Even in normal situations, people with deafblindness constitute a vulnerable group that experiences a lot of isolation – yet the pandemic hit this particular group hard. Letter courses in Braille and remote psychotherapy were some of the solutions that made things easier, but there are many lessons to learn for future pandemics.
Name of the initiative
Clinical experience and activities within the deafblind team in Stockholm during the pandemic.
Target group
Deafblindness may sound drastic, but according to researcher Mattias Ehn, the group is incredibly heterogeneous. The vast majority have combinations of visual and hearing impairments, and so far there has not been very much research conducted on people with deafblindness. They make up about 0.2–2 per cent of the world’s population, or around 2,000 people in Sweden under the age of 65.
“But if we include all people older than 65 with impaired vision and hearing, there are tens of thousands who could be classified as people with deafblindness, but who are not identified as being deafblind,” says Ehn.
The risk of having impaired vision or hearing increases with age, and the older we get, the more common deafblindness becomes.
“There are few who are deaf and have no vision at all, but physical proximity to other people is crucial for many to be able to interact with their surroundings,” says Ehn.
In addition to his role as researcher, he works as a psychologist in Stockholm's deafblind team and meets people with deafblindness in his clinical practice. One major challenge during the coronavirus pandemic was that all the activities that were normally organised by disability organisations for people with deafblindness were suddenly closed down.
“Life became restricted, incredibly empty and poor. Many people just stayed at home, and the rapid flow of information made it difficult to keep up,” says Ehn.
For example, the Public Health Agency of Sweden held daily press conferences, but it took a long time before they were interpreted in sign language.
“Some people read sign language with their residual vision, while others read sign language using a tactile modality, with the sign-language presented in their hands,” says Ehn, explaining the need for sign language for people with deafblindness.
According to him, you can generally talk about a perceived information deficit during the pandemic among people with deafblindness.
Description of activity and expected results
For many people with deafblindness, life itself is often a social challenge – during the pandemic, the social challenges became a reality for everyone in society.
“I had one patient who said that now everyone will get a chance to see what our life is like every day,” says Mattias Ehn.
Fairly soon after the pandemic began, the Association of the Swedish Deafblind in Stockholm set up different kinds of events on Zoom in an attempt to reach the target group.
“The region's digital toolbox was gradually expanded to offer individual contacts and group activities remotely. But if you see and hear poorly, how are you to participate remotely?,” says Ehn.
For younger people with good knowledge of technology and better preserved senses, it was easier to participate online. For older people, it was difficult to connect – the vast majority needed help.
The aim was to retain some kind of hope and maintain some kind of activity.
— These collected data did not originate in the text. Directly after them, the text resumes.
(* ===== verification/PhysMemClaims.v ===== *)
(** The physical page manager: from initialisation through any sequence of calls
    that keeps its contract, and the guarantees its callers rely on.

    The page manager on concrete pools: the two boards, and a pool of eight pages. *)
From stdpp Require Import base list numbers.
From Stdlib Require Import ZArith Lia.
From S2P Require Import Prelude PhysMem PhysMemProofs PhysMemSpec.

Local Open Scope Z_scope.

(** ** Initialisation *)
Definition board_pages (board : BoardConfig) : nat := Z.to_nat (PhysicalPagePoolSize board / PageSize).
(** Pages that hold the page records. *)
Definition metadata_pages (board : BoardConfig) : nat :=
  Z.to_nat ((Z.of_nat (board_pages board) * page_struct_bytes + PageSize - 1) / PageSize).

(** A board whose pool is aligned and in the address space, and has fewer than
    2^32 - 1 pages. *)
Definition board_ok (board : BoardConfig) : Prop :=
  0 < PhysicalPagePoolBase board /\ PhysicalPagePoolBase board mod PageSize = 0 /\
  PageSize <= PhysicalPagePoolSize board /\ PhysicalPagePoolBase board + PhysicalPagePoolSize board <= 2 ^ 64 /\
  PhysicalPagePoolSize board / PageSize < 2 ^ 32 - 1.

Definition board_pool (board : BoardConfig) : Pool := initial_pool (board_pages board) (metadata_pages board).

Lemma metadata_fits board : board_ok board -> (0 < metadata_pages board <= board_pages board)%nat.
Proof.
  intros (_ & _ & Hs & _ & _). unfold metadata_pages, page_struct_bytes, PageSize in *.
  assert (0 < board_pages board)%nat.
  { unfold board_pages, PageSize. assert (1 <= PhysicalPagePoolSize board / 4096) by (apply Z.div_le_lower_bound; lia). lia. }
  set (n := board_pages board) in *.
  pose proof (Z.div_mod (Z.of_nat n * 32 + 4096 - 1) 4096 ltac:(lia)).
  pose proof (Z.mod_pos_bound (Z.of_nat n * 32 + 4096 - 1) 4096 ltac:(lia)). lia.
Qed.

Section Init.
Context (board : BoardConfig).
Hypothesis Hok : board_ok board.
Let n : nat := board_pages board.
Let m : nat := metadata_pages board.
Let base : Z := PhysicalPagePoolBase board.

Lemma board_num : PhysicalPagePoolSize board / PageSize = Z.of_nat n.
Proof. destruct Hok as (_ & _ & Hs & _). unfold n, board_pages, PageSize in *. pose proof (Z.div_pos (PhysicalPagePoolSize board) 4096). lia. Qed.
During the pandemic, Ehn, as a psychologist, was contacted by many people who might not otherwise have contacted him.
“For me, it was about conveying that this will pass, that you have to persevere and use the digital formats, even if they didn’t feel that convenient.”
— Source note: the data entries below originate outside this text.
(* ===== verification/KernelEventProofs.v ===== *)
(** The event broker as a list of subscriptions: what the store, the links, the
    buffers and the heap hold, and each list and buffer operation on it. *)
From stdpp Require Import base list gmap.
From Stdlib Require Import ZArith Lia.
From S2P Require Import Prelude KernelText DList KernelIface KernelEvent KernelEventRing.

Local Open Scope Z_scope.

(** ** Subscriptions *)
Record Sub : Type := mkSub {
  a_id : Z;
  a_owner : Z;
  a_req : KernelEventSubscriptionRequest;
  a_events : list KernelEventRecord;
  a_cap : Z;
  a_block : option Z;
  a_dropped : Z;
  a_newest : Z;
  a_waiter : option Z
}.

Definition request_ok (q : KernelEventSubscriptionRequest) : Prop :=
  terminated (name_prefix q) /\ terminated (path_prefix q).
Definition record_ok (r : KernelEventRecord) : Prop := terminated (name r) /\ terminated (path r).

Record sub_rep (s : EventSubscriber) (a : Sub) : Prop := {
  sr_id : subscription_id s = a_id a;
  sr_owner : owner_process_id s = a_owner a;
  sr_req : request s = a_req a;
  sr_req_ok : request_ok (a_req a);
  sr_ring : ring s (a_events a);
  sr_cap : queue_capacity s = a_cap a;
  sr_block : block_address <$> queue s = a_block a;
  sr_dropped : dropped_count s = a_dropped a;
  sr_newest : newest_sequence s = a_newest a;
  sr_waiter : waiting_thread s = a_waiter a }.

Lemma sub_rep_content s s' a : content s' = content s -> sub_rep s a -> sub_rep s' a.
Proof.
  unfold content. cbn. destruct s, s'. cbn. intros [=]. subst. intros [Hi Ho Hq Hqo [Hn Hr] Hc Hb Hd Hw Ht].
  split; try done. split; [done|]. destruct Hr as [Hr|[]]; [by left|right; by split].
Qed.

(** The heap blocks of a subscription: its record and its buffer. *)
Definition blocks (x : Z * Sub) : list Z := x.1 :: option_list (a_block x.2).
Definition owned (ps : list (Z * Sub)) : list Z := flat_map blocks ps.

Lemma owned_delete ps i x : ps !! i = Some x -> owned ps ≡ₚ blocks x ++ owned (delete i ps).
Proof.
  intros Hi. unfold owned. change (blocks x ++ flat_map blocks (delete i ps)) with (flat_map blocks (x :: delete i ps)).
  apply Permutation_flat_map, delete_Permutation, Hi.
Qed.

Lemma owned_insert ps i x y : ps !! i = Some x -> owned (<[i := y]> ps) ≡ₚ blocks y ++ owned (delete i ps).
Proof.
  intros Hi. pose proof (lookup_lt_Some _ _ _ Hi). rewrite (owned_delete _ i y) by (by apply list_lookup_insert_eq).
  replace (delete i (<[i := y]> ps)) with (delete i ps); [done|].
  apply list_eq. intros j. destruct (decide (j < i)%nat).
  - rewrite !list_lookup_delete_lt by done. by rewrite list_lookup_insert_ne by lia.
  - rewrite !list_lookup_delete_ge by lia. by rewrite list_lookup_insert_ne by lia.
Qed.

Section Rep.
Context `{KernelLaws}.
Implicit Types (b : Broker) (ps : list (Z * Sub)).

Record rep (others : list Z) b ps : Prop := {
  rep_list : dlist (subscribers b) (g_subscriber_head b) (g_subscriber_tail b) (map fst ps);
  rep_dom : dom (subscribers b) = list_to_set (map fst ps);
  rep_subs : forall i p a, ps !! i = Some (p, a) -> exists s, subscribers b !! p = Some s /\ sub_rep s a;
  rep_heap : accounts (kernel b) others (owned ps);
  rep_calm : calm (kernel b);
  rep_seq : 0 <= g_next_sequence b < 2 ^ 64 }.

(** What the list operations leave alone. *)
Definition frame b b' : Prop :=
  g_next_subscription_id b' = g_next_subscription_id b /\ interrupts b' = interrupts b.

#[export] Instance frame_preorder : PreOrder frame.
Proof. split; [done|]. intros x y z [] []. split; congruence. Qed.

Lemma get_ok others b ps i p a : rep others b ps -> ps !! i = Some (p, a) -> exists s, get b p = Ok s /\ subscribers b !! p = Some s /\ sub_rep s a.
Proof. intros Hr Hi. destruct (rep_subs _ _ _ Hr i p a Hi) as (s & Hs & Ha). exists s. unfold get. by rewrite (fetch_ok _ _ _ Hs). Qed.

Lemma addr_lookup ps i p a : ps !! i = Some (p, a) -> map fst ps !! i = Some p.
Proof. intros Hi. by rewrite list_lookup_fmap, Hi. Qed.

Lemma rep_nodup others b ps : rep others b ps -> NoDup (map fst ps).
Proof. intros Hr. by destruct (rep_list _ _ _ Hr). Qed.

Lemma addr_insert ps i (p : Z) (a a' : Sub) : ps !! i = Some (p, a) -> map fst (<[i := (p, a')]> ps) = map fst ps.
Proof. intros Hi. rewrite list_fmap_insert. apply list_insert_id. by eapply addr_lookup. Qed.

(** One subscriber rewritten, its links kept, perhaps with another buffer. *)
Lemma store_rep others b ps i p a s s' a' k :
  rep others b ps -> ps !! i = Some (p, a) -> subscribers b !! p = Some s ->
  sub_rep s' a' -> next s' = next s -> prev s' = prev s ->
  accounts k others (owned (<[i := (p, a')]> ps)) -> calm k ->
  rep others (with_subscribers (<[p := s']> (subscribers b)) (with_kernel k b)) (<[i := (p, a')]> ps).
Proof.
  intros Hr Hi Hs Ha' Hln Hlp Hacc Hk. pose proof (rep_nodup _ _ _ Hr) as Hnd. destruct b. cbn in *.
  destruct Hr as [Hdl Hdom Hsub Hheap Hcalm Hseq]. cbn in *. split; cbn; try done.
  - rewrite (addr_insert _ _ _ _ _ Hi). by eapply dlist_update.
  - rewrite (addr_insert _ _ _ _ _ Hi), dom_insert_lookup_L by eauto. done.
  - intros j q c Hj. destruct (decide (j = i)) as [->|Hne].
    + rewrite list_lookup_insert_eq in Hj by (by eapply lookup_lt_Some). injection Hj as <- <-.
      exists s'. by rewrite lookup_insert, decide_True.
    + rewrite list_lookup_insert_ne in Hj by done. rewrite lookup_insert_ne; [by apply (Hsub j)|].
      intros ->. apply Hne. by eapply NoDup_lookup; [done|eapply addr_lookup..].
Qed.

(** Writing fields of one subscriber other than its links. *)
Lemma set_ok others b ps i p a f a' :
  rep others b ps -> ps !! i = Some (p, a) ->
  (forall s, subscribers b !! p = Some s -> sub_rep s a -> sub_rep (f s) a') ->
  (forall s : EventSubscriber, next (f s) = next s /\ prev (f s) = prev s) ->
  a_block a' = a_block a ->
  exists b', set b p f = Ok b' /\ rep others b' (<[i := (p, a')]> ps) /\ frame b b' /\
    g_next_sequence b' = g_next_sequence b /\ kernel b' = kernel b.
Proof.
  intros Hr Hi Hf Hl Hb. destruct (rep_subs _ _ _ Hr i p a Hi) as (s & Hs & Ha).
  unfold set. rewrite (assign_ok _ _ _ _ Hs), bind_ok. exists (with_subscribers (<[p := f s]> (subscribers b)) (with_kernel (kernel b) b)).
  split; [by destruct b|]. split; [|by destruct b]. destruct (Hl s) as [Hln Hlp]. eapply store_rep; eauto; [|by eapply rep_calm].
  eapply accounts_perm; [|by eapply rep_heap]. rewrite (owned_insert _ _ _ _ Hi), (owned_delete _ _ _ Hi).
  unfold blocks. cbn. by rewrite Hb.
Qed.

(** The state of the kernel moves on, the heap stays. *)
Lemma with_kernel_rep others b ps k :
  rep others b ps -> heap_live k = heap_live (kernel b) -> calm k -> rep others (with_kernel k b) ps.
Proof.
  intros [Hdl Hdom Hsub Hheap Hcalm Hseq] Hk Hc. destruct b. cbn in *. split; cbn; try done. by eapply accounts_same.
Qed.

(** ** The list *)
Lemma link_subscriber_eq p b :
  link_subscriber p b =
    bind (dl_append (subscribers b) (g_subscriber_head b) (g_subscriber_tail b) p) (fun '(m, h, t) => Ok (with_list m h t b)).
Proof.
  unfold link_subscriber, dl_append. cbn [set_prev set_next subscriber_linked].
  destruct (assign _ p (with_prev _)) as [m1| | |]; [|done..]. rewrite !bind_ok.
  destruct (assign m1 p _) as [m2| | |]; [|done..]. rewrite !bind_ok.
  destruct (g_subscriber_tail b) as [t|]; [|done]. by destruct (assign m2 t _).
Qed.

Lemma unlink_subscriber_eq p b :
  unlink_subscriber p b =
    bind (dl_unlink (subscribers b) (g_subscriber_head b) (g_subscriber_tail b) p) (fun '(m, h, t) =>
      m <- assign m p (with_next None) ;; m <- assign m p (with_prev None) ;; Ok (with_list m h t b)).
Proof.
  unfold unlink_subscriber, dl_unlink, get. cbn [set_prev set_next link_prev link_next subscriber_linked].
  destruct (fetch (subscribers b) p) as [s| | |]; [|done..]. rewrite !bind_ok.
  assert (forall m h,
    bind (fetch m p) (fun s => '(m, t) <- match next s with
             | Some c => m <- assign m c (with_prev (prev s)) ;; Ok (m, g_subscriber_tail b)
             | None => Ok (m, prev s) end ;;
      m <- assign m p (with_next None) ;; m <- assign m p (with_prev None) ;; Ok (with_list m h t b)) =
    bind (bind (fetch m p) (fun s => '(m, t) <- match next s with
             | Some c => m <- assign m c (with_prev (prev s)) ;; Ok (m, g_subscriber_tail b)
             | None => Ok (m, prev s) end ;; Ok (m, h, t))) (fun '(m, h, t) =>
      m <- assign m p (with_next None) ;; m <- assign m p (with_prev None) ;; Ok (with_list m h t b))) as Hrest.
  { intros m h. destruct (fetch m p) as [s'| | |]; [|done..]. rewrite !bind_ok.
    destruct (next s') as [c|]; [|done]. by destruct (assign m c _). }
  destruct (prev s) as [a|].
  - destruct (assign _ a _) as [m1| | |]; [|done..]. rewrite !bind_ok. apply Hrest.
  - rewrite !bind_ok. apply Hrest.
Qed.

Lemma link_ok others b ps p s a :
  rep others (with_subscribers (delete p (subscribers b)) b) ps ->
  subscribers b !! p = Some s -> sub_rep s a -> p ∉ map fst ps ->
  forall others', accounts (kernel b) others' (owned (ps ++ [(p, a)])) ->
  exists b', link_subscriber p b = Ok b' /\ rep others' b' (ps ++ [(p, a)]) /\ frame b b' /\ g_next_sequence b' = g_next_sequence b.
Proof.
  intros [Hdl Hdom Hsub Hheap Hcalm Hseq] Hs Ha Hp others' Hacc. destruct b as [k m h t i sq irq]. cbn in *.
  assert (dlist m h t (map fst ps)) as Hd.
  { eapply dlist_frame; [|done]. intros q Hq. rewrite lookup_delete_ne; [done|]. by intros ->. }
  destruct (dl_append_ok m h t (map fst ps) p Hd Hp) as (m' & h' & Happ & Hd' & Hr); [by eauto|].
  exists (mkBroker k m' h' (Some p) i sq irq).
  assert (map fst (ps ++ [(p, a)]) = map fst ps ++ [p]) as Hm by (by rewrite map_app).
  split.
  - rewrite link_subscriber_eq. cbn [subscribers g_subscriber_head g_subscriber_tail]. by rewrite Happ.
  - split; [|done]. split; cbn; try done.
    + by rewrite Hm.
    + rewrite Hm, (relinked_dom _ _ Hr), list_to_set_app_L, <- Hdom, dom_delete_L. cbn.
      assert (p ∈ dom m) as H1 by (apply elem_of_dom; eauto). rewrite union_empty_r_L, difference_union_L. clear -H1. set_solver.
    + intros j q c Hj. assert (exists s0, m !! q = Some s0 /\ sub_rep s0 c) as (s0 & Hs0 & Hc).
      { destruct (decide (j < length ps)%nat).
        - rewrite lookup_app_l in Hj by done. destruct (Hsub j q c Hj) as (s0 & Hs0 & Hc). exists s0. split; [|done].
          by apply lookup_delete_Some in Hs0 as [_ ?].
        - rewrite lookup_app_r in Hj by lia. apply list_lookup_singleton_Some in Hj as [_ Hj]. injection Hj as <- <-. eauto. }
      destruct (relinked_lookup _ _ _ _ Hr Hs0) as (n' & Hn' & Hcn). exists n'. split; [done|]. by eapply sub_rep_content.
Qed.

Lemma delete_map {A B} (f : A -> B) (l : list A) i : map f (delete i l) = delete i (map f l).
Proof. revert i. induction l as [|x l IH]; intros [|i]; cbn; [done..|]. by rewrite IH. Qed.

(** Unlinking, then releasing the buffer and the record. *)
Lemma unlink_release_ok others b ps i p a :
  rep others b ps -> ps !! i = Some (p, a) ->
  exists b', (b1 <- unlink_subscriber p b ;; b2 <- reset_subscriber p b1 ;; Ok (free_subscriber p b2)) = Ok b' /\
    rep others b' (delete i ps) /\ frame b b' /\ g_next_sequence b' = g_next_sequence b.
Proof.
  intros [Hdl Hdom Hsub Hheap Hcalm Hseq] Hi. destruct b as [k m h t id sq irq]. cbn in *.
  pose proof (addr_lookup _ _ _ _ Hi) as Hip. set (l := map fst ps) in *.
  pose proof (take_drop_middle l i p Hip) as Hsplit. rewrite <- Hsplit in Hdl.
  destruct (dl_unlink_ok _ _ _ _ _ _ Hdl) as (m' & h' & t' & Hun & Hd' & Hr).
  destruct (Hsub i p a Hi) as (s & Hs & Ha). destruct (relinked_lookup _ _ _ _ Hr Hs) as (s' & Hs' & Hc).
  pose proof (sub_rep_content _ _ _ Hc Ha) as Ha'. rewrite unlink_subscriber_eq.
  cbn [subscribers g_subscriber_head g_subscriber_tail]. rewrite Hun, bind_ok.
  rewrite (assign_ok _ _ _ _ Hs'), bind_ok. erewrite assign_ok by (rewrite lookup_insert, decide_True by done; done).
  rewrite !bind_ok. rewrite insert_insert, decide_True by done. unfold reset_subscriber, get. cbn [with_list subscribers].
  erewrite fetch_ok by (rewrite lookup_insert, decide_True by done; done). rewrite bind_ok.
  replace (queue (with_prev None (with_next None s'))) with (queue s') by (by destruct s').
  set (k' := match queue s' with Some q => heap_free (block_address q) k | None => k end).
  assert (match queue s' with Some q => release_block (block_address q) (mkBroker k (<[p := with_prev None (with_next None s')]> m') h' t' id sq irq)
    | None => mkBroker k (<[p := with_prev None (with_next None s')]> m') h' t' id sq irq end
    = mkBroker k' (<[p := with_prev None (with_next None s')]> m') h' t' id sq irq) as -> by (unfold k'; by destruct (queue s')).
  unfold set. cbn [subscribers]. erewrite assign_ok by (rewrite lookup_insert, decide_True by done; done).
  rewrite !bind_ok. eexists. split; [done|]. cbn [free_subscriber with_subscribers release_block with_kernel subscribers kernel].
  assert (NoDup l) as Hnd by (rewrite <- Hsplit; by destruct Hdl).
  assert (map fst (delete i ps) = take i l ++ drop (S i) l) as Hm.
  { rewrite delete_map. fold l. apply delete_take_drop. }
  assert (p ∉ take i l ++ drop (S i) l) as Hpn.
  { rewrite <- Hsplit in Hnd. apply list.NoDup_app in Hnd as (_ & Hdis & [Hp2 _]%list.NoDup_cons).
    intros [Hp|Hp]%elem_of_app; [|done]. by apply (Hdis p Hp), list_elem_of_here. }
  assert (forall q, q <> p -> delete p (<[p := zero_subscriber]> (<[p := with_prev None (with_next None s')]> m')) !! q = m' !! q) as Hlk.
  { intros q Hq. by rewrite lookup_delete_ne, !lookup_insert_ne. }
  assert (accounts k others (p :: option_list (a_block a) ++ owned (delete i ps))) as Hacc.
  { eapply accounts_perm; [|done]. by rewrite (owned_delete _ _ _ Hi). }
  split; [|done]. split; cbn; try done.
  - rewrite Hm. eapply dlist_frame; [|done]. intros q Hq. apply Hlk. by intros ->.
  - rewrite Hm, dom_delete_L, !dom_insert_L, (relinked_dom _ _ Hr), Hdom. rewrite <- Hsplit at 1. clear -Hpn. set_solver.
  - intros j q c Hj. assert (q <> p) as Hqp.
    { intros ->. apply Hpn. rewrite <- Hm. eapply list_elem_of_lookup_2. by eapply addr_lookup. }
    rewrite Hlk by done. assert (exists j', ps !! j' = Some (q, c)) as [j' Hj'].
    { destruct (decide (j < i)%nat); [rewrite list_lookup_delete_lt in Hj by done|rewrite list_lookup_delete_ge in Hj by lia]; eauto. }
    destruct (Hsub j' q c Hj') as (s0 & Hs0 & Hc0). destruct (relinked_lookup _ _ _ _ Hr Hs0) as (n' & Hn' & Hcn).
    exists n'. split; [done|]. by eapply sub_rep_content.
  - apply accounts_free. unfold k'. rewrite <- (sr_block _ _ Ha') in Hacc. destruct (queue s') as [q|]; cbn in Hacc; [|done].
    apply accounts_free. eapply accounts_perm; [|done]. apply perm_swap.
  - unfold k'. apply free_calm. destruct (queue s'); [by apply free_calm|done].
Qed.
End Rep.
In Stockholm, plenty of interpreters were provided, despite the fact that interpreters were accepting significant risks of infection by meeting people with deafblindness. Visors, face masks and a lot of hand sanitiser were all used.
“But they did it, and it was an amazing effort by the community of interpreters in Stockholm. In other regions, everything was stopped and there was a range of digital activities that were still not available to everyone. There was an inequality in supply,” he says.
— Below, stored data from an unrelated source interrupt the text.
(* ===== verification/KernelEventPublish.v ===== *)
(** Publication: which subscriptions a record reaches, what a buffer does with it,
    and that the nested calls of broker and scheduler end.

    [delivered o a a']: the subscription [a] was offered the records [o] in that
    order, kept those that match its filters and became [a'].  [published log ps
    ps']: every subscription was offered each record of [log] once. *)
From stdpp Require Import base list gmap.
From Stdlib Require Import ZArith Lia.
From S2P Require Import Prelude KernelText DList KernelIface KernelEvent KernelEventRing KernelEventProofs.

Local Open Scope Z_scope.

(** ** The filters *)
Definition wanted_req (q : KernelEventSubscriptionRequest) (r : KernelEventRecord) : bool :=
  negb (Z.land (family r) (family_mask q) =? 0)
  && ((req_process_id q =? 0) || (source_process_id r =? req_process_id q))
  && ((req_thread_id q =? 0) || (source_thread_id r =? req_thread_id q))
  && bool_decide (c_text (name_prefix q) `prefix_of` c_text (name r))
  && bool_decide (c_text (path_prefix q) `prefix_of` c_text (path r)).
Definition wanted (a : Sub) (r : KernelEventRecord) : bool := wanted_req (a_req a) r.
In general, people with deafblindness faced major challenges during the pandemic.
“Teaching someone to walk with a white cane, you don’t do that on Teams, you just have to practise it hands-on. Our low-vision teachers were creative, they wore visors and face masks, worked outdoors and went above and beyond to provide contact. Even if they couldn’t work as intensively or as well, they were always able to offer something,” says Ehn.
He cites the vision specialist teacher who teaches Braille as an example. A weekly physical meeting became a correspondence school.
“It was pretty inefficient, but it was still a way to keep going and maintain contact,” he explains.
As a psychologist, Ehn also noticed a big difference in his clinical activities. Before the pandemic, he had a couple of patients he dealt with remotely, but during the pandemic, around 80 per cent of appointments were digital. Even now that the situation has normalised, he still sees 30-40 per cent of his patients remotely.
“We’ve made the change.”
Theory, knowledge and competence
When the pandemic arrived, everyone felt at a loss – the deafblind team in Stockholm had no contingency plans to deal with the situation.
“There was no research and no knowledge about offering accessible information. We did the best we could, but as there was nothing to refer to, this is an overarching purpose of our ongoing research. We need to learn what the consequences of this are, and to change the care provided for this target group,” says Ehn.
Previous research shows that even in normal situations, people with deafblindness experience isolation and may feel excluded, even if they are among people.
“For a person with deafblindness, it can be difficult to keep up if communication is fast, so many choose to withdraw. This happens particularly among those who have deafblindness that is not evident to those around them. In that situation, other people just don’t understand that they have seeing and hearing problems.”